I did what many people have done facing grief. I retreated. I stopped doing things I loved doing and found solace where I could. I turned to art. One album in particular I listened to a lot of was Sufjan Stevens’ Carrie and Lowell, which he wrote after his own mother passed away. There was one song on there that stuck with me: the album’s opening track, “The Only Thing”. I’ve written about it before. After that essay, which I wrote a month after my mom passed away, I kept listening to “The Only Thing.” I wasn’t sure why this particular song, which wasn’t always my favorite off the album (for the record, it’s an immaculate album, and “Fourth of July”, “No Shade in the Shadow of the Cross”, and “John My Beloved” are all just about perfect songs). It’s scarcely comforting, addressing depression and overpowering sadness head on. There was something more than despair to it, though. And all at once, on perhaps my 100th listen to it some months ago, the bridge hit. And listening to the lyrics again, closer than ever before, I was overcome. You see, the song is, for the most part, a first-person account of grief, one that hits closer to my own experience than any other portrayal of it that I’ve seen or heard or read.

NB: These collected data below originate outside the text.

(** [Math.random().toString(36).substring(2, 8)]: [random36] holds the
    digits of the draw after [0.]. *)
Definition random_suffix : M string :=
  fun w => (Ok (substring 0 6 (random36 w)), w).

Definition generateRequestId : M string :=
  timestamp <- Date_now ;;
  randomStr <- random_suffix ;;
  ret (toUpperCase ("REQ-" ++ toString36 timestamp ++ "-" ++ randomStr)).

Definition generateCommentId : M string :=
  timestamp <- Date_now ;;
  randomStr <- random_suffix ;;
  ret (toUpperCase ("CMT-" ++ toString36 timestamp ++ "-" ++ randomStr)).

(** [JSON.parse(x)].  The gateway and the driver hand over strings,
    [null] or [undefined]; on a string the answer is the one the string
    carries. *)
Definition JSON_parse (v : value) : outcome value :=
  match v with
  | VStr _ (Some x) => Ok x
  | VStr _ None => Throw "Unexpected token in JSON"
  | VUndef => Throw "Unexpected token u in JSON at position 0"
  | VNull => Ok VNull
  | VBool b => Ok (VBool b)
  | VNum n => Ok (VNum n)
  | VArr _ | VObj _ | VBuiltin _ => Throw "Unexpected token in JSON"
  end.

Definition parseJSON (jsonString : value) : M value :=
  if negb (truthy jsonString) then ret VNull
  else
    match jsonString with
    | VStr _ _ =>
        try_catch (lift (JSON_parse jsonString))
          (fun _ => console_warn "Failed to parse JSON:" ;; ret VNull)
    | _ => ret jsonString
    end.

Definition IT_TEAM_EMAILS : list string :=
  ["john.smith@company.net"; "admin@company.net"].

(** Lower-casing the ASCII letters decides membership exactly: the only
    character outside ASCII whose lower case is an ASCII letter is the
    Kelvin sign, and neither address has a [k]. *)
Definition isITTeamMember (email : string) : bool :=
  mem (toLowerCase email) IT_TEAM_EMAILS.

(** *** The Teams notification

    Emoji are written by their short names. *)

Definition severityEmojis : value :=
  VObj [ ("low", str ":green_circle:"); ("medium", str ":yellow_circle:");
         ("high", str ":red_circle:"); ("critical", str ":rotating_light:") ].

Definition incidentTypeEmojis : value :=
  VObj [ ("phishing-email", str ":e-mail:");
         ("suspicious-website", str ":globe:");
         ("social-engineering", str ":busts:");
         ("malware", str ":microbe:");
         ("data-breach", str ":unlocked:");
         ("identity-theft", str ":id:");
         ("other", str ":question:") ].

(** [receiver.name(..)] for a method of [String.prototype]: on anything
    but a string the member is not a function and the call throws. *)
Definition call_string_method (receiver : value) (name : string)
  (f : string -> string) : outcome value :=
  match receiver with
  | VStr s _ => Ok (str (f s))
  | _ => Throw (name ++ " is not a function")
  end.

(** [receiver?.name(..)] *)
Definition opt_call_string_method (receiver : value) (name : string)
  (f : string -> string) : outcome value :=
  if nullish receiver then Ok VUndef else call_string_method receiver name f.

Definition TextBlock (text : string) (extra : list (string * value)) : value :=
  VObj (("type", str "TextBlock") :: ("text", str text) :: extra).

Definition fact (title : string) (v : value) : value :=
  VObj [("title", str title); ("value", v)].

(** The [payload] constant of [sendTeamsNotification], built before its
    [try] block is entered. *)
Definition notification_payload (reportData : value) : outcome value :=
  let severity := member reportData "severity" in
  let userInfo := member reportData "userInfo" in
  let formData := member reportData "formData" in
  let reason := member reportData "reason" in
  headEmoji <~ index severityEmojis severity ;;
  head <~ ToString headEmoji ;;
  reportId <~ ToString (member reportData "requestId") ;;
  name <~ ToString (or_else (opt_get userInfo "name") (str "Unknown")) ;;
  email <~ ToString (or_else (opt_get userInfo "email") (str "N/A")) ;;
  typeEmoji <~ index incidentTypeEmojis (opt_get formData "incidentType") ;;
  typeHead <~ ToString (or_else typeEmoji (str ":shield:")) ;;
  typeName <~ opt_call_string_method
                (or_else (opt_get formData "incidentType")
                   (member reportData "type"))
                "replace" replace_dash ;;
  typeText <~ ToString typeName ;;
  sevEmoji <~ index severityEmojis severity ;;
  sevHead <~ ToString sevEmoji ;;
  sevName <~ opt_call_string_method severity "toUpperCase" toUpperCase ;;
  sevText <~ ToString sevName ;;
  description <~ call_string_method
                   (or_else (opt_get formData "description")
                      (str "No description provided"))
                   "substring" (substring 0 200) ;;
  Ok (VObj
        [ ("attachments",
           VArr
             [ VObj
                 [ ("contentType", str "application/vnd.microsoft.card.adaptive");
                   ("content",
                    VObj
                      [ ("type", str "AdaptiveCard");
                        ("version", str "1.4");
                        ("body",
                         VArr
                           [ TextBlock (head ++ " New Security Incident Report")
                               [("weight", str "Bolder"); ("size", str "Large")];
                             TextBlock ("Report ID: " ++ reportId)
                               [("weight", str "Bolder")];
                             VObj
                               [ ("type", str "FactSet");
                                 ("facts",
                                  VArr
                                    [ fact "Reporter"
                                        (str (name ++ " (" ++ email ++ ")"));
                                      fact "Department"
                                        (or_else (opt_get userInfo "department")
                                           (str "Not specified"));
                                      fact "Incident Type"
                                        (str (typeHead ++ " " ++ typeText));
                                      fact "Severity"
                                        (str (sevHead ++ " " ++ sevText));
                                      fact "Subject"
                                        (or_else (opt_get formData "subject") reason);
                                      fact "Date Occurred"
                                        (or_else (opt_get formData "dateOccurred")
                                           (str "Not specified")) ]) ];
                             TextBlock "**Description:**" [("weight", str "Bolder")];
                             VObj [ ("type", str "TextBlock");
                                    ("text", description);
                                    ("wrap", VBool true) ] ]);
                        ("actions",
                         VArr
                           [ VObj
                               [ ("type", str "Action.OpenUrl");
                                 ("title", str "View Dashboard");
                                 ("url", str "https://company-security-portal.company.net/") ] ]) ]) ] ]);
          ("reportId", member reportData "requestId");
          ("severity", severity);
          ("subject", or_else (opt_get formData "subject") reason);
          ("reporterName", or_else (opt_get userInfo "name") (str "Unknown"));
          ("reporterEmail", or_else (opt_get userInfo "email") (str "N/A")) ]).

(** [fetch(url, {method: 'POST', body})]: the payload is recorded in
    [posted]; the outcome is the one planned. *)
Definition fetch (payload : value) : M (Z * bool * outcome string) :=
  fun w =>
    let w' := with_posted w (posted w ++ [payload])%list in
    match fetch_plan w with
    | FetchRejects m => (Throw m, w')
    | FetchResponds status ok text => (Ok (status, ok, text), w')
    end.

Definition sendTeamsNotification (reportData : value) : M unit :=
  fun w =>
    let POWER_AUTOMATE_URL := POWER_AUTOMATE_WEBHOOK_URL w in
    (console_log "Checking Power Automate configuration..." ;;
     console_log "Environment variable set:" ;;
     console_log "URL length:" ;;
     if negb (truthy POWER_AUTOMATE_URL)
     then console_log "Power Automate webhook URL not configured, skipping notification"
     else
       console_log "Sending notification for report:" ;;
       payload <- lift (notification_payload reportData) ;;
       try_catch
         (console_log "Making request to Power Automate..." ;;
          console_log "Payload size:" ;;
          response <- fetch payload ;;
          console_log "Response status:" ;;
          console_log "Response headers:" ;;
          let '(status, ok, text) := response in
          if ok : bool
          then
            responseText <- lift text ;;
            console_log "Power Automate notification sent successfully" ;;
            console_log ("Response: " ++ responseText)
          else
            errorText <- lift text ;;
            console_error ("Failed to send Power Automate notification: "
                           ++ decimal status ++ " " ++ errorText))
         (fun error =>
            console_error ("Error sending Power Automate notification: " ++ error) ;;
            console_error "Stack trace:")) w.

(** *** Events and responses *)

(** The gateway event.  Absent fields are [None]; [body] is the raw
    body as a JavaScript value (a string, [null] or [undefined]). *)
Record event : Type := {
  path : option string;
  rawPath : option string;
  httpMethod : option string;
  http_method : option string;   (* requestContext?.http?.method *)
  http_path : option string;     (* requestContext?.http?.path *)
  queryStringParameters : option (list (string * string));
  body : value
}.

(** The response: the headers are the same constant in every response
    and are left out; [response_body] is the object handed to
    [JSON.stringify]. *)
Record response : Type := {
  statusCode : Z;
  response_body : value
}.

(** [a || b] on optional strings: the empty string is falsy. *)
Definition first_of (a : option string) (b : option string) : option string :=
  match a with
  | Some s => if (s =? "") then b else a
  | None => b
  end.

Definition or_default (a : option string) (d : string) : string :=
  match first_of a None with
  | Some s => s
  | None => d
  end.

(** [event.queryStringParameters?.name] *)
Definition query_parameter (e : event) (name : string) : option string :=
  match queryStringParameters e with
  | Some q => assoc name q
  | None => None
  end.

Fixpoint strip_prefix (p s : string) : option string :=
  match p with
  | EmptyString => Some s
  | String a p' =>
      match s with
      | EmptyString => None
      | String b s' => if (a =? b)%char then strip_prefix p' s' else None
      end
  end.

(** Splits at the first slash: the part before it, and the rest from the
    slash on. *)
Fixpoint split_slash (s : string) : option (string * string) :=
  match s with
  | EmptyString => None
  | String c rest =>
      if (c =? "/")%char then Some (EmptyString, s)
      else
        match split_slash rest with
        | Some (a, b) => Some (String c a, b)
        | None => None
        end
  end.

(** [path.match(/^\/api\/requests\/([^\/]+)\/status$/)]: the captured
    identifier. *)
Definition status_route_id (p : string) : option string :=
  match strip_prefix "/api/requests/" p with
  | Some rest =>
      match split_slash rest with
      | Some (id, tail) =>
          if negb (id =? "") && (tail =? "/status") then Some id else None
      | None => None
      end
  | None => None
  end.

Definition json_response (code : Z) (fields : list (string * value)) : response :=
  {| statusCode := code; response_body := VObj fields |}.

Definition not_null (c : value) : bool :=
  match c with
  | VNull => false
  | _ => true
  end.

(** [x.filter(c => c !== null)] *)
Definition filter_not_null (x : value) : outcome value :=
  match x with
  | VArr items => Ok (VArr (filter not_null items))
  | VNull | VUndef => Throw "Cannot read properties of null (reading 'filter')"
  | _ => Throw "filter is not a function"
  end.

(** [row.comments ? parseJSON(row.comments).filter(c => c !== null) : []] *)
Definition comments_of (comments : value) : M value :=
  if truthy comments
  then
    parsed <- parseJSON comments ;;
    lift (filter_not_null parsed)
  else ret (VArr []).

(** The response shape of one request row with its aggregated comments. *)
Definition transform (row : request_row * value) : M value :=
  let (r, aggregated) := row in
  userInfo <- parseJSON (r_user_info r) ;;
  formData <- parseJSON (r_form_data r) ;;
  details <- parseJSON (r_details r) ;;
  comments <- comments_of aggregated ;;
  formData' <- parseJSON (r_form_data r) ;;
  ret (VObj [ ("id", str (r_id r));
              ("userId", r_user_id r);
              ("userInfo", userInfo);
              ("formData", formData);
              ("type", r_request_type r);
              ("details", details);
              ("reason", r_reason r);
              ("status", r_request_status r);
              ("priority", r_priority_level r);
              ("createdAt", VNum (r_created_at r));
              ("updatedAt", VNum (r_updated_at r));
              ("comments", comments);
              ("isSecurityIncident", VBool true);
              ("severity", or_else (opt_get formData' "severity")
                             (r_priority_level r)) ]).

Should I tear my eyes out now? Everything I see returns to you somehow
Should I tear my heart out now? Everything I feel returns to you somehow
God if that isn’t how I felt for so many days. There is no vocabulary for grief in our culture. There’s nothing that prepares you for it. For so many months, these were the lines that resonated most with me.
And all this time I hadn’t realized a slight shift, a glimmer of hope, that occurs right in the bridge, in the very next line.
I want to save you from your sorrow
It’s a slight shift, in perspective. It doesn’t even change the voice. It is, and can only be, a voice of the departed, trying to comfort those left behind. It had taken me months to realize this, and now that I had I started bawling. This lyric is an epiphany, emerging as a slight burst of light in a song that is about darkness. And for me, at that moment, it was the sort of epiphany I had needed, a reminder of my own mother’s relentless positivity. How she’d want to save me from my sorrow. There are flashes of grace in life, and they carry an outsize importance to me now. I find them in art more than anywhere. In moments when there is a synthesis of narrative and beauty that I find overwhelming. In moments where a character discovers a strength they didn’t know they had. But most of all, I find it music, when words and melody create a soundscape of sadness and then, for a moment, reveal the light that is waiting, always waiting, to burst through.